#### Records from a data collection
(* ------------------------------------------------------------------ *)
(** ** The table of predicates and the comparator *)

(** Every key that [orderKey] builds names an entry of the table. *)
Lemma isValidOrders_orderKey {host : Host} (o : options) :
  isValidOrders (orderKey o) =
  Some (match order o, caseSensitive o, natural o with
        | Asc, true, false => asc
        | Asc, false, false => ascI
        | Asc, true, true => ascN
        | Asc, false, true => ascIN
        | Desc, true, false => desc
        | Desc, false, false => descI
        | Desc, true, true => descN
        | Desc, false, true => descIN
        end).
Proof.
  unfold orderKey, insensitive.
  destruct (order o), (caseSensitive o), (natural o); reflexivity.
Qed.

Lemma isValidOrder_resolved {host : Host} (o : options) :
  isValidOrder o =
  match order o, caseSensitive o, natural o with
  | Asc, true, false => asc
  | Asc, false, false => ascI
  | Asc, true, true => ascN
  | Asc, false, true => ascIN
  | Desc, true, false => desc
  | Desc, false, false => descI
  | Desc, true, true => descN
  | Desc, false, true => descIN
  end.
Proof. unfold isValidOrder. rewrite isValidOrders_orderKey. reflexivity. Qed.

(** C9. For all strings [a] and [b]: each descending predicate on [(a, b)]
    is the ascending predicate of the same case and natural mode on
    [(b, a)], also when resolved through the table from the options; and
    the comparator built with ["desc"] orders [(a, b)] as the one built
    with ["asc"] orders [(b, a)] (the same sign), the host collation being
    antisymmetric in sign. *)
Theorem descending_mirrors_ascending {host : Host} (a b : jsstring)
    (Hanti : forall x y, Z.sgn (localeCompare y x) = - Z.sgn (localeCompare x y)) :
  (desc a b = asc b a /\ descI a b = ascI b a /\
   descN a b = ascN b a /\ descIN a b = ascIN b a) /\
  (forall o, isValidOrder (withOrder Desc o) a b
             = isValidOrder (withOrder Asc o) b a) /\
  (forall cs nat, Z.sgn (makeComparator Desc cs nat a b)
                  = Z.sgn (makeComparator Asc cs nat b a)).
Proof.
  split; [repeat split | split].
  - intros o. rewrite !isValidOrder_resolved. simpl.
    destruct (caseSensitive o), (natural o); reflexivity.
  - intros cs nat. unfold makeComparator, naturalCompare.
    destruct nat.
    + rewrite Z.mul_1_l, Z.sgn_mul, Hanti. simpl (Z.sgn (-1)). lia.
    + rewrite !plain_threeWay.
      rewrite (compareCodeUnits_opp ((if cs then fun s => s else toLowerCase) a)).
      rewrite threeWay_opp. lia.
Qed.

* * *

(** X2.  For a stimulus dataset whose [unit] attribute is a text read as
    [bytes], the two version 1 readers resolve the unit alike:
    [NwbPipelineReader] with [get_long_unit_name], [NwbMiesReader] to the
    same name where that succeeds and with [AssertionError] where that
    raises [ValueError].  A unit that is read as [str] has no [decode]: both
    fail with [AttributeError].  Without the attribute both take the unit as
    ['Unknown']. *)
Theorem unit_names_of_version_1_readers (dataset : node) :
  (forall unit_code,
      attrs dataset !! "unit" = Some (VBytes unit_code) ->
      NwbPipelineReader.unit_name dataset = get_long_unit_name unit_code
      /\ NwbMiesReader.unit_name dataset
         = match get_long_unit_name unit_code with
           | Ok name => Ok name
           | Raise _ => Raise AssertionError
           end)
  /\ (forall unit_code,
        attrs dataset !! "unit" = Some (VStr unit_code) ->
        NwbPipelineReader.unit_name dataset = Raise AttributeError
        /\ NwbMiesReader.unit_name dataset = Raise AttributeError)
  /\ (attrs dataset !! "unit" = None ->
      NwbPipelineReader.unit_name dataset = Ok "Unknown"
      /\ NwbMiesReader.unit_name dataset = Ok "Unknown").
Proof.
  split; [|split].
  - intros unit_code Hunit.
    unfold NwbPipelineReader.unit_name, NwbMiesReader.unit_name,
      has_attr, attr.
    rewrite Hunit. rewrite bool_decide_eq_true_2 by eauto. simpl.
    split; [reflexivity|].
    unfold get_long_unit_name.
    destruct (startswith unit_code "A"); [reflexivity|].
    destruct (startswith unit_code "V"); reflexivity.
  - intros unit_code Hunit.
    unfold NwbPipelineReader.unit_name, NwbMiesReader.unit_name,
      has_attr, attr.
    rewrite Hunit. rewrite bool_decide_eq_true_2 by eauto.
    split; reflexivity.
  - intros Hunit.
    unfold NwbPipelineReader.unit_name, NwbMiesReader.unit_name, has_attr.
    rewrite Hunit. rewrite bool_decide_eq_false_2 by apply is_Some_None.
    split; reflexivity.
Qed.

#### YOUR TASK
Copy out, exactly and alone, the lines of the entries above between the ones holding "Proof. unfold isValidOrder." and "b : jsstring)", inclusive.

#### EXERCISE OUTPUT
Proof. unfold isValidOrder. rewrite isValidOrders_orderKey. reflexivity. Qed.

(** C9. For all strings [a] and [b]: each descending predicate on [(a, b)]
    is the ascending predicate of the same case and natural mode on
    [(b, a)], also when resolved through the table from the options; and
    the comparator built with ["desc"] orders [(a, b)] as the one built
    with ["asc"] orders [(b, a)] (the same sign), the host collation being
    antisymmetric in sign. *)
Theorem descending_mirrors_ascending {host : Host} (a b : jsstring)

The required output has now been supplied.